Figure 11.

PiLLP-silenced transformants with reduced catalase genes expression level and lower catalase activities. (A) The expression levels of two catalase genes (PITG_15248 and PITG_07143) in WT, CK, and transformants (S3, S84, O36, and O38). The qRT-PCR assay was performed using cDNAs synthesized from mycelial RNAs of different isolates (WT, CK, STs and OTs). The levels of PITG_15248 or PITG_07143 were determined relative to that of ef1, and the expression level of WT was used as a reference (value, 1.0). (B) In-gel assay of catalase activity.
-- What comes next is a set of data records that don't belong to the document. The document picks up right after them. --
Lemma while_nat_inv {S R : Type} (body : S -> step S R) (I : S -> Prop)
  (Q : R -> Prop) :
  (forall s, I s ->
     match body s with Continue s' => I s' | Break r => Q r end) ->
  forall (n : nat) (s : S) (r : R),
    I s -> while_nat body n s = Break r -> Q r.
Proof.
  intros H. induction n as [|n IH]; intros s r Hs W; cbn [while_nat] in W.
  - discriminate.
  - specialize (H s Hs). destruct (body s) as [s'|r'].
    + exact (IH s' r H W).
    + injection W as <-. exact H.
Qed.

(** One pass either stops on a node or moves to the start of the other
    table. *)
Lemma iter_next_body_sound (hashmap : isc_hashmap) (it : isc_hashmap_iter) :
  iter_ok it ->
  match iter_next_body hashmap it with
  | Continue it2 => iter_ok it2
  | Break r => iter_result_ok hashmap r
  end.
Proof.
  intros [Hi Hh]. unfold iter_next_body. cbv zeta.
  destruct (while 4294967298
              (iter_skip_body (tables hashmap (iter_hindex it)))
              (iter_i it)) as [[i|]|] eqn:Wi; [|exact I|exact I].
  destruct (while_elim _ _ _ _ Wi) as [m Wm].
  destruct (iter_skip_sound _ _ _ _ Wm Hi) as [Hi0 Hnode].
  destruct (Z.ltb_spec i (size (tables hashmap (iter_hindex it))))
    as [Hlt|Hge].
  - destruct (Hnode Hlt) as [t [Et Hn]].
    split; [discriminate|]. split; [exact Hh|].
    exists t. cbn [iter_hindex iter_i]. split; [exact Et|].
    split; [lia|exact Hn].
  - destruct (try_nexttable hashmap (iter_hindex it)); [|exact I].
    split; cbn [iter_i iter_hindex]; [lia|].
    destruct (nexttable_cases _ Hh) as (H & _). exact H.
Qed.

(** The calls, unfolded once. *)
Lemma isc__hashmap_iter_next_eq (hashmap : isc_hashmap)
  (it : isc_hashmap_iter) :
  isc__hashmap_iter_next hashmap it
  = (r <- while 3 (iter_next_body hashmap) it ;; r).
Proof. reflexivity. Qed.

Lemma isc_hashmap_iter_first_eq (hashmap : isc_hashmap)
  (it : isc_hashmap_iter) :
  isc_hashmap_iter_first hashmap it
  = isc__hashmap_iter_next hashmap
      (mk_iter 0 (hindex hashmap) (iter_cur it)).
Proof. reflexivity. Qed.

Lemma isc_hashmap_iter_next_eq (hashmap : isc_hashmap)
  (it : isc_hashmap_iter) :
  isc_hashmap_iter_next hashmap it
  = (_ <- iter_cur it ;;
     isc__hashmap_iter_next hashmap
       (mk_iter (u64 (iter_i it + 1)) (iter_hindex it) (iter_cur it))).
Proof. reflexivity. Qed.

Lemma isc_hashmap_iter_delcurrent_next_eq (hashmap : isc_hashmap)
  (iter : isc_hashmap_iter) :
  isc_hashmap_iter_delcurrent_next hashmap iter
  = (_ <- iter_cur iter ;;
     t <- table (tables hashmap (iter_hindex iter)) ;;
     _ <- REQUIRE ((0 <=? iter_i iter)
                   && (iter_i iter
                       <? size (tables hashmap (iter_hindex iter)))) ;;
     hashmap <- hashmap_delete_node hashmap (iter_i iter)
                  (hashval (t (iter_i iter))) (psl (t (iter_i iter)))
                  (iter_hindex iter) ;;
     ' (r, iter) <- isc__hashmap_iter_next hashmap iter ;;
     Some (r, hashmap, iter)).
Proof. reflexivity. Qed.

(** An iterator that [isc__hashmap_iter_next] leaves with ISC_R_SUCCESS
    stands on a node. *)
Lemma iter_next_sound (hashmap : isc_hashmap) (it it' : isc_hashmap_iter) :
  isc__hashmap_iter_next hashmap it = Some (ISC_R_SUCCESS, it') ->
  0 <= iter_i it -> iter_hindex it = 0 \/ iter_hindex it = 1 ->
  iter_valid hashmap it'.
Proof.
  intros W Hi Hh. rewrite isc__hashmap_iter_next_eq in W.
  apply bind_some in W. destruct W as [r [Wo Er]]. subst r.
  destruct (while_elim _ _ _ _ Wo) as [n Wn].
  exact (while_nat_inv (iter_next_body hashmap) iter_ok
           (iter_result_ok hashmap) (iter_next_body_sound hashmap)
           n it _ (conj Hi Hh) Wn).
Qed.

Lemma iter_first_sound (hashmap : isc_hashmap) (it0 it : isc_hashmap_iter) :
  wf_slack 0 hashmap ->
  isc_hashmap_iter_first hashmap it0 = Some (ISC_R_SUCCESS, it) ->
  iter_valid hashmap it.
Proof.
  intros [Hidx _] W. rewrite isc_hashmap_iter_first_eq in W.
  apply (iter_next_sound _ _ _ W); cbn [iter_i iter_hindex]; [lia|exact Hidx].
Qed.

Lemma iter_step_sound (hashmap : isc_hashmap) (it it' : isc_hashmap_iter) :
  iter_valid hashmap it ->
  isc_hashmap_iter_next hashmap it = Some (ISC_R_SUCCESS, it') ->
  iter_valid hashmap it'.
Proof.
  intros (Hcur & Hh & _) W. rewrite isc_hashmap_iter_next_eq in W.
  apply bind_some in W. destruct W as [c [_ W]].
  apply (iter_next_sound _ _ _ W); cbn [iter_i iter_hindex]; [|exact Hh].
  unfold u64, wrap. apply Z.mod_pos_bound. reflexivity.
Qed.
Lemma fetchEventData_stale_for_at_most_300s_witness :
  let w := Scenario.world 1000 "liveness" in
  let filled := final (Resolution.fetchEventData "e1" w) in
  let records : gmap string Doc := {["e1" := Scenario.event_e1 "disputed"]} in
  let later kept := Resolution.set_clock 300999
                      (Resolution.set_cache (λ _, kept)
                         (Resolution.set_eventManager (λ _, records) filled)) in
  Resolution.fetchEventData "e1" (later (Resolution.cache filled)) =
    mkOutcome (Ok (Scenario.event_e1 "liveness")) (later (Resolution.cache filled)) [] ∧
  result (Resolution.fetchEventData "e1" (later ∅)) = Ok (Scenario.event_e1 "disputed").
Proof.
  cbv zeta. split.
  - apply (proj1 (fetchEventData_stale_for_at_most_300s "e1"
                    (Scenario.world 1000 "liveness") (Scenario.event_e1 "liveness")
                    {["e1" := Scenario.event_e1 "disputed"]}
                    (Resolution.cache
                       (final (Resolution.fetchEventData "e1"
                                 (Scenario.world 1000 "liveness"))))
                    300999 eq_refl eq_refl (reflexivity _))).
    split; [reflexivity|by eexists].
  - pose proof (proj2 (fetchEventData_stale_for_at_most_300s "e1"
                         (Scenario.world 1000 "liveness") (Scenario.event_e1 "liveness")
                         {["e1" := Scenario.event_e1 "disputed"]} ∅
                         300999 eq_refl eq_refl (map_empty_subseteq _))
                  (or_intror eq_refl)) as Hupstream.
    exact (proj1 Hupstream).
Defined.

(** X4.  [updateEventState] keeps the cache in step with the write.  When
    the PATCH is accepted for a record the event manager holds, the cached
    copy is dropped, so that the next [fetchEventData] asks the event manager
    and returns the record with the new status.  When the PATCH is rejected
    the call throws the peer's error and nothing has changed: the records and
    the cache, stale copy included, are as before. *)
Theorem updateEventState_invalidates_cache (P : Resolution.Peers)
    (eventId state : string) (w : Resolution.World) :
  let o := Resolution.updateEventState P eventId state w in
  (∀ d, Resolution.patchEvent P eventId state = Reply tt →
        Resolution.eventManager w !! eventId = Some d →
        result o = Ok tt ∧
        result (Resolution.fetchEventData eventId (final o)) = Ok (set_status state d) ∧
        GetEvent eventId ∈ effects (Resolution.fetchEventData eventId (final o))) ∧
  (∀ msg, Resolution.patchEvent P eventId state = Reject msg →
          result o = Err (PeerError msg) ∧ final o = w ∧
          effects o = [PatchEvent eventId state (Resolution.clock w)]).
Proof.
  simpl. rewrite updateEventState_run. split.
  - intros d -> Hd. simpl. split; [done|].
    rewrite fetchEventData_run. simpl.
    unfold Cache.get, Cache.del. rewrite lookup_delete_eq, lookup_alter_eq, Hd. simpl.
    split; [done|]. in_explicit_list.
  - by intros msg ->.
Qed.

Lemma updateEventState_invalidates_cache_witness :
  let P := Scenario.peers [] (Reply tt) in
  let w := final (Resolution.fetchEventData "e1" (Scenario.world 0 "liveness")) in
  result (Resolution.fetchEventData "e1" w) = Ok (Scenario.event_e1 "liveness") ∧
  result (Resolution.fetchEventData "e1"
            (final (Resolution.updateEventState P "e1" "disputed" w))) =
    Ok (Scenario.event_e1 "disputed").
Proof.
  split; [reflexivity|].
  apply (proj1 (updateEventState_invalidates_cache (Scenario.peers [] (Reply tt)) "e1"
                  "disputed"
                  (final (Resolution.fetchEventData "e1" (Scenario.world 0 "liveness"))))
           (Scenario.event_e1 "liveness")); reflexivity.
Defined.

(** ** resolution.service.ts: liveness timers *)

Lemma filter_all {A} (Q : A → Prop) `{∀ x, Decision (Q x)} (l : list A) :
  (∀ x, x ∈ l → Q x) → filter Q l = l.
Proof.
  induction l as [|a l IH]; intros Hall; [done|].
  rewrite filter_cons_True by (apply Hall; left).
  f_equal. apply IH. intros x Hx. apply Hall. by right.
Qed.

Lemma filter_ext_elem {A} (Q1 Q2 : A → Prop) `{∀ x, Decision (Q1 x)}
    `{∀ x, Decision (Q2 x)} (l : list A) :
  (∀ x, x ∈ l → Q1 x ↔ Q2 x) → filter Q1 l = filter Q2 l.
Proof.
  induction l as [|a l IH]; intros Hext; [done|].
  rewrite !filter_cons.
  rewrite IH by (intros x Hx; apply Hext; by right).
  destruct (decide (Q1 a)) as [H1|H1], (decide (Q2 a)) as [H2|H2]; try done;
    exfalso; apply (Hext a) in H1 || apply (Hext a) in H2; try done; left.
Qed.

Lemma same_id_same_job (l : list Bull.Job) (j1 j2 : Bull.Job) :
  NoDup (Bull.job_id <$> l) → j1 ∈ l → j2 ∈ l →
  Bull.job_id j1 = Bull.job_id j2 → j1 = j2.
Proof.
  induction l as [|a l IH]; simpl; [by intros _ ?%elem_of_nil|].
  intros [Hnot Hnd]%NoDup_cons [->|H1]%elem_of_cons [->|H2]%elem_of_cons Hid; [done| | |by apply IH].
  - exfalso. apply Hnot. rewrite Hid. by apply list_elem_of_fmap_2.
  - exfalso. apply Hnot. rewrite <- Hid. by apply list_elem_of_fmap_2.
Qed.

(** The loop of [pauseLivenessMonitoring], exactly: the jobs that go are the
    removable ones that share their id with a scanned job of the proposal. *)
Lemma pause_loop_exact (proposalId : string) (js : list Bull.Job) (w : Resolution.World) :
  let o := for_of js (λ job,
             if bool_decide (Bull.data job !! "proposalId" = Some proposalId)
             then emit (JobRemove "liveness-monitoring" (Bull.job_id job)) >>
                  modify (Resolution.set_livenessQueue (Bull.remove job))
             else ret tt) w in
  Bull.jobs (Resolution.livenessQueue (final o)) =
    filter (λ j', ¬ (Bull.removable j' ∧
                     Exists (λ j, Bull.data j !! "proposalId" = Some proposalId ∧
                                  Bull.job_id j = Bull.job_id j') js))
      (Bull.jobs (Resolution.livenessQueue w)) ∧
  Bull.next_id (Resolution.livenessQueue (final o)) =
    Bull.next_id (Resolution.livenessQueue w) ∧
  Resolution.clock (final o) = Resolution.clock w ∧
  Resolution.cache (final o) = Resolution.cache w ∧
  Resolution.eventManager (final o) = Resolution.eventManager w ∧
  Resolution.settlementQueue (final o) = Resolution.settlementQueue w ∧
  effects o =
    (λ j, JobRemove "liveness-monitoring" (Bull.job_id j)) <$>
      filter (λ j, Bull.data j !! "proposalId" = Some proposalId) js.
Proof.
  revert w. induction js as [|j js IH]; intros w; simpl.
  - repeat split; try done. symmetry. apply filter_all.
    intros x _ [_ HE]. by apply Exists_nil in HE.
  - rewrite bind_run. case_bool_decide as Hj.
    + rewrite bind_run, emit_run, modify_run. simpl.
      specialize (IH (Resolution.set_livenessQueue (Bull.remove j) w)). simpl in IH.
      destruct (for_of js _ _) as [r w' eff]; simpl in *.
      destruct IH as (-> & -> & -> & -> & -> & -> & ->).
      repeat split; try done.
      * rewrite list_filter_filter. apply list_filter_iff. intros x.
        rewrite Exists_cons. split.
        -- intros [H1 H2] [Hrem [[_ Hid]|HE]]; [by apply H2|by apply H1].
        -- intros Hnot. split; intros [? ?]; apply Hnot; split; eauto.
      * by rewrite filter_cons_True by done.
    + rewrite ret_run. specialize (IH w). simpl in IH.
      destruct (for_of js _ _) as [r w' eff]; simpl in *.
      destruct IH as (-> & -> & -> & -> & -> & -> & ->).
      repeat split; try done.
      * apply list_filter_iff. intros x. rewrite Exists_cons. split.
        -- intros Hnot [Hrem [[Hpid _]|HE]]; [done|by apply Hnot].
        -- intros Hnot [? ?]. apply Hnot. split; eauto.
      * by rewrite filter_cons_False by done.
Qed.

Lemma pauseLivenessMonitoring_run (proposalId : string) (w : Resolution.World) :
  let loop := for_of (Bull.getJobs [Bull.delayed; Bull.waiting] (Resolution.livenessQueue w))
                (λ job,
                   if bool_decide (Bull.data job !! "proposalId" = Some proposalId)
                   then emit (JobRemove "liveness-monitoring" (Bull.job_id job)) >>
                        modify (Resolution.set_livenessQueue (Bull.remove job))
                   else ret tt) w in
  Resolution.pauseLivenessMonitoring proposalId w =
    mkOutcome (Ok tt) (final loop)
      (effects loop ++
       [LogInfo ("Paused liveness monitoring for proposal: " +:+ proposalId)]).
Proof.
  simpl. unfold Resolution.pauseLivenessMonitoring. rewrite bind_run, gets_run, bind_run.
  pose proof (pause_loop proposalId
                (Bull.getJobs [Bull.delayed; Bull.waiting] (Resolution.livenessQueue w)) w)
    as (Hr & _). simpl in Hr.
  destruct (for_of _ _ _) as [r w' eff]; simpl in *. subst r. reflexivity.
Qed.

(** X5.  [pauseLivenessMonitoring] cancels the timers of the proposal and
    nothing else.  In a queue whose job ids are distinct, the jobs left are
    exactly those that were not delayed-or-waiting jobs of the proposal, in
    their order; one removal is sent per cancelled job; the next job id, the
    clock, the cache, the event records and the settlement queue are as
    before.  The call always returns. *)
Theorem pauseLivenessMonitoring_removes_only_timers (proposalId : string)
    (w : Resolution.World) :
  NoDup (Bull.job_id <$> Bull.jobs (Resolution.livenessQueue w)) →
  let o := Resolution.pauseLivenessMonitoring proposalId w in
  result o = Ok tt ∧
  Bull.jobs (Resolution.livenessQueue (final o)) =
    filter (λ j, ¬ outstanding proposalId j) (Bull.jobs (Resolution.livenessQueue w)) ∧
  requests (effects o) =
    (λ j, JobRemove "liveness-monitoring" (Bull.job_id j)) <$>
      filter (outstanding proposalId) (Bull.jobs (Resolution.livenessQueue w)) ∧
  Bull.next_id (Resolution.livenessQueue (final o)) =
    Bull.next_id (Resolution.livenessQueue w) ∧
  Resolution.clock (final o) = Resolution.clock w ∧
  Resolution.cache (final o) = Resolution.cache w ∧
  Resolution.eventManager (final o) = Resolution.eventManager w ∧
  Resolution.settlementQueue (final o) = Resolution.settlementQueue w.
Proof.
  intros Hnd. simpl. rewrite pauseLivenessMonitoring_run. simpl.
  pose proof (pause_loop_exact proposalId
                (Bull.getJobs [Bull.delayed; Bull.waiting] (Resolution.livenessQueue w)) w)
    as (Hjobs & Hid & Hc & Hca & Hem & Hsq & Heff). simpl in *.
  repeat split; try done.
  - rewrite Hjobs. apply filter_ext_elem. intros x Hx. unfold outstanding. split.
    + intros Hnot [Hpid Hrem]. apply Hnot. split; [done|].
      apply Exists_exists. exists x. split; [|done].
      unfold Bull.getJobs. by apply list_elem_of_filter.
    + intros Hnot [Hrem HE]. apply Exists_exists in HE as (j & Hin & Hpid & Hid').
      unfold Bull.getJobs in Hin.
      apply list_elem_of_filter in Hin as [_ Hin].
      assert (j = x) as -> by by eapply same_id_same_job. by apply Hnot.
  - rewrite requests_app, Heff. simpl. rewrite app_nil_r.
    unfold Bull.getJobs. rewrite list_filter_filter.
    assert (Hreq : ∀ l : list Bull.Job,
              requests ((λ j, JobRemove "liveness-monitoring" (Bull.job_id j)) <$> l) =
              (λ j, JobRemove "liveness-monitoring" (Bull.job_id j)) <$> l).
    { induction l as [|a l IH]; [done|].
      rewrite fmap_cons, requests_cons. simpl. by rewrite IH. }
    rewrite Hreq. reflexivity.
Qed.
Equal amounts of total protein (20 μg) of different isolates (WT, CK, STs, and OTs) were loaded into Native-PAGE. The gel was immersed in 7 mM H₂O₂ for 10 min after electrophoresis, and then incubated in a 1/1 mixture of freshly prepared 1% potassium hexacyanoferrate (III) and 1% iron (III) chloride hexahydrate. Blue color was observed in the gel except at zones where H₂O₂ was decomposed by catalases. Three replicates were used for each treatment in these tests and the whole experiment was repeated with a different set of biological samples. Bars represent the standard deviation of three replicates. Statistical significance was analyzed using Student's t-test between WT and each transformant (^**P < 0.01).